En este libro intento reinterpretar lo político en Hegel, Marx y Arendt de una manera que los haga relevantes para nuestro tiempo. También trato de analizarlos en relación con las preocupaciones comunes que ellos enfrentan –los fantasmas de la libertad y la barbarie que habitan el mundo moderno–. No podemos leer ningún «clásico» en el vacío, ni podemos nosotros aislarnos de nuestra experiencia contemporánea. Incluso si consideramos que la cultura política actual es banal y embrutecedora, este sigue siendo el contexto necesario en el que debemos situarnos. Cuando leemos un «clásico» debemos establecer desde dónde estamos leyéndolo, pues de otro modo nos perderemos en una «oscuridad atemporal». La evocativa imagen de Calvino es que un texto clásico es aquel «que tiende a relegar la actualidad a la categoría de ruido de fondo, pero al mismo tiempo no puede prescindir de ese ruido de fondo», aquel que «persiste como ruido de fondo incluso allí donde se impone la actualidad más incompatible» (Calvino 1999: 6). Esta imagen captura muy bien mi propia relación con Hegel, Marx y Arendt. Solamente agregaría a lo dicho por Calvino que no debiésemos cometer el error inverso de transformar los presupuestos contemporáneos en un estándar absoluto respecto del cual medir la validez de lo que estos autores escribieron. Si tiene sentido retornar al pasado, no es para oír algo que es meramente un eco de nuestras propias voces, sino que para hacer frente de nuevo a nuestros supuestos políticos y abrir nuevas posibilidades. Debemos permitir que las diferencias entre «ellos» y «nosotros» se hagan visibles o audibles sin asumir que, cuando una diferencia emerge, «ellos» están equivocados y «nosotros» estamos en lo correcto. No sirve de mucho establecer un estándar contemporáneo –sea este la «sociedad abierta», el «reconocimiento de la diferencia» o la «democracia deliberativa»– como el punto arquimídico respecto del cual juzgar el valor y los errores de escritores anteriores. Después de todo, Hegel, Marx y Arendt debatieron críticamente con la mayoría de las principales corrientes políticas de su tiempo, y también con algunas de menor importancia. Continuar el espíritu de sus trabajos significa leerlos en una relación crítica con nuestros prejuicios actuales.

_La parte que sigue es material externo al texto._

(* ===== verification/Frame.v ===== *)
(** * The bitmap frame allocator

    Models [core/abyss/src/frame.rs]: two bitmaps of 64-bit words, one for the
    frames handed out and one for the frames that must never be, with a cached
    count of free frames and a next-fit cursor; and the lock-protected pool
    [kernel/boulder/src/memory/frame_pool.rs] that every address space and DMA
    domain draws from. *)
From S2P Require Import Prelude Paging Memory.

Definition BITS_PER_WORD : Z := 64.

Inductive FrameAllocatorError :=
| AddressOverflow | StorageTooSmall | InvalidFrameCount | UnalignedFrame
| FrameOutOfRange | ReservedFrame | DoubleFree.

(** ** Bitmaps *)

Definition bit_is_set {S E} (bitmap : list Z) (bit : Z) : M S E bool :=
  word ← index bitmap (bit / BITS_PER_WORD);
  mret (negb (Z.land word (Z.shiftl 1 (bit mod BITS_PER_WORD)) =? 0)).

Definition set_bit {S E} (bitmap : list Z) (bit : Z) (value : bool) : M S E (list Z) :=
  word ← index bitmap (bit / BITS_PER_WORD);
  let mask := Z.shiftl 1 (bit mod BITS_PER_WORD) in
  let word' := if value then Z.lor word mask else Z.land word (bitnot 64 mask) in
  mret (<[Z.to_nat (bit / BITS_PER_WORD) := word']> bitmap).

Definition words_for_frames (frames : Z) : Z := div_ceil frames BITS_PER_WORD.

Definition frame_count_of (maximum_address : Z) : result Z FrameAllocatorError :=
  match checked_add 64 maximum_address (PAGE_SIZE - 1) with
  | None => Err AddressOverflow
  | Some rounded =>
    let frames := rounded / PAGE_SIZE in
    if frames <=? MAX 64 then Ok frames else Err AddressOverflow
  end.

Definition align_up_index (value alignment : Z) : option Z := align_up value alignment.

(** ** The allocator *)

Module BitmapFrameAllocator.

Record t := mk {
  allocated : list Z;
  reserved : list Z;
  frame_count : Z;
  next_search : Z;
  free_frames : Z;
}.

Definition with_allocated (b : list Z) (a : t) : t :=
  mk b (reserved a) (frame_count a) (next_search a) (free_frames a).
Definition with_reserved (b : list Z) (a : t) : t :=
  mk (allocated a) b (frame_count a) (next_search a) (free_frames a).
Definition with_next_search (n : Z) (a : t) : t :=
  mk (allocated a) (reserved a) (frame_count a) n (free_frames a).
Definition with_free_frames (n : Z) (a : t) : t :=
  mk (allocated a) (reserved a) (frame_count a) (next_search a) n.

Definition managed_frames (a : t) : Z := frame_count a.

Definition is_allocated {E} (frame : Z) : M t E bool :=
  a ← get; bit_is_set (allocated a) frame.
Definition is_reserved {E} (frame : Z) : M t E bool :=
  a ← get; bit_is_set (reserved a) frame.
Definition set_allocated {E} (frame : Z) (value : bool) : M t E unit :=
  a ← get; b ← set_bit (allocated a) frame value; put (with_allocated b a).
Definition set_reserved {E} (frame : Z) (value : bool) : M t E unit :=
  a ← get; b ← set_bit (reserved a) frame value; put (with_reserved b a).

(** [self.free_frames += n] and [self.free_frames -= n]. *)
Definition inc_free {E} (n : Z) : M t E unit :=
  a ← get; f ← add 64 (free_frames a) n; put (with_free_frames f a).
Definition dec_free {E} (n : Z) : M t E unit :=
  a ← get; f ← sub (free_frames a) n; put (with_free_frames f a).

Definition storage_words (maximum_address : Z) : result Z FrameAllocatorError :=
  match frame_count_of maximum_address with
  | Err e => Err e
  | Ok frames =>
    match checked_mul 64 (words_for_frames frames) 2 with
    | Some w => Ok w
    | None => Err AddressOverflow
    end
  end.

Definition mark_usable_frame {E} (frame : Z) : M t E unit :=
  b ← is_allocated frame;
  (if b : bool then inc_free 1 else mret ()) ;;
  set_allocated frame false ;;
  set_reserved frame false.

Definition mark_usable {E} (start end_ : Z) : M t E unit :=
  if end_ <=? start then mret () else
  a ← get;
  let first := start / PAGE_SIZE in
  let last := Z.min (end_ / PAGE_SIZE) (frame_count a) in
  mfor (range (Z.min first (frame_count a)) last) mark_usable_frame.

Definition mark_region {E} (maximum_address : Z) (region : MemoryMap.MemoryRegion) : M t E unit :=
  if bool_decide (MemoryMap.kind region = MemoryMap.Usable) then
    match align_up (MemoryMap.start region) PAGE_SIZE with
    | None => mret ()
    | Some start =>
      let end_ := align_down (Z.min (MemoryMap.end_ region) maximum_address) PAGE_SIZE in
      mark_usable start end_
    end
  else mret ().

(** [new]: the caller's storage is split into the two bitmaps, everything
    starts allocated and reserved, and the usable regions are opened.  The
    state before the call is irrelevant: the allocator is returned as the state
    left behind. *)
Definition new (memory_map : MemoryMap.t) (maximum_address : Z) (storage : list Z) :
    M t FrameAllocatorError unit :=
  frame_count ← lift (frame_count_of maximum_address);
  let words := words_for_frames frame_count in
  if Z.of_nat (length storage) <? saturating_mul 64 words 2 then throw StorageTooSmall else
  put (mk (replicate (Z.to_nat words) (MAX 64)) (replicate (Z.to_nat words) (MAX 64))
         frame_count 0 0) ;;
  mfor (MemoryMap.regions memory_map) (mark_region maximum_address).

Permítanme establecer las orientaciones metodológicas que informan mi lectura de estos libros. Primero, lo político es una parte de nuestro mundo, pero no el todo. No es sorprendente que quienes se especializan en el estudio de la política a menudo tomen la parte por el todo; confundan las formas de la subjetividad, la libertad y la disciplina que constituyen la modernidad política con la modernidad como tal. Pero para entender el núcleo de la política moderna necesitamos abordar su lugar dentro del todo, no equipararla con él.
Segundo, no debiésemos asumir la separación de la política como una esfera distinta de otras áreas de la vida social como algo natural. El mundo no ha estado siempre dividido de esta forma; la separación de la política en la sociedad en general es un resultado histórico, no un hecho de la naturaleza. Necesitamos preguntarnos qué es lo particular de la era moderna que da lugar, y mantiene, tales divisiones.
Tercero, necesitamos preguntar cómo se constituyó la separación de la política de las otras esferas de la vida social. Comprendo su emergencia como un producto de los modos actuales en que el mundo social está organizado. No podemos separar nuestras formas de mirar de aquello que se observa, ni podemos tratar el surgimiento de determinadas divisiones disciplinarias en la academia con independencia del tema sobre el cual estas disciplinas reflexionan y al que responden.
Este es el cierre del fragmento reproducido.